=== Exercise goal ===
Please print each of the entries below exactly.

[Stored items]
■ ■ ■ ■ ■
(** The record that [executeTrades] stores names the bought token
    [toToken]; it has no [token] and no [amount] property. *)
Lemma entryRecord_untagged (ex : Exchange) (i : nat) (opportunity : AnalyzedToken)
  (order : Order) (reason : string) :
  tradable (entryRecord ex i opportunity order reason) = false.
Proof. reflexivity. Qed.

(** C8.  The exit test of [monitorOpenPositions] is never reached for the
    positions the bot opens.  The loop first skips every stored trade whose
    [token] property is not a tradable address, and the records that
    [executeTrades] stores have no [token] property (the bought token is
    under [toToken]).  So on a store made of such records a monitoring pass
    resolves and leaves the store, the file and the orders placed exactly as
    they were, whatever the thresholds are and whatever the price request
    would answer: with entry price 100 and take-profit 0.15 a price of 115
    closes nothing, and with stop-loss 0.05 a price of 94 closes nothing. *)
Theorem exit_test_not_reached (sp : StrategyParameters) (api : Recall) (w : World) :
  (forall t, In t (openTrades w) ->
             exists ex i opportunity order reason,
               t = entryRecord ex i opportunity order reason) ->
  monitorOpenPositions sp api w = (Resolved tt, w).
Proof.
  intros Hw. unfold monitorOpenPositions, bind, getOpenTrades, gets.
  apply for_of_monitor_idle. intros t Ht.
  destruct (Hw t Ht) as (ex & i & opportunity & order & reason & ->).
  apply entryRecord_untagged.
Qed.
■ ■ ■ ■ ■
=== Answer for this exercise ===
(** The record that [executeTrades] stores names the bought token
    [toToken]; it has no [token] and no [amount] property. *)
Lemma entryRecord_untagged (ex : Exchange) (i : nat) (opportunity : AnalyzedToken)
  (order : Order) (reason : string) :
  tradable (entryRecord ex i opportunity order reason) = false.
Proof. reflexivity. Qed.

(** C8.  The exit test of [monitorOpenPositions] is never reached for the
    positions the bot opens.  The loop first skips every stored trade whose
    [token] property is not a tradable address, and the records that
    [executeTrades] stores have no [token] property (the bought token is
    under [toToken]).  So on a store made of such records a monitoring pass
    resolves and leaves the store, the file and the orders placed exactly as
    they were, whatever the thresholds are and whatever the price request
    would answer: with entry price 100 and take-profit 0.15 a price of 115
    closes nothing, and with stop-loss 0.05 a price of 94 closes nothing. *)
Theorem exit_test_not_reached (sp : StrategyParameters) (api : Recall) (w : World) :
  (forall t, In t (openTrades w) ->
             exists ex i opportunity order reason,
               t = entryRecord ex i opportunity order reason) ->
  monitorOpenPositions sp api w = (Resolved tt, w).
Proof.
  intros Hw. unfold monitorOpenPositions, bind, getOpenTrades, gets.
  apply for_of_monitor_idle. intros t Ht.
  destruct (Hw t Ht) as (ex & i & opportunity & order & reason & ->).
  apply entryRecord_untagged.
Qed.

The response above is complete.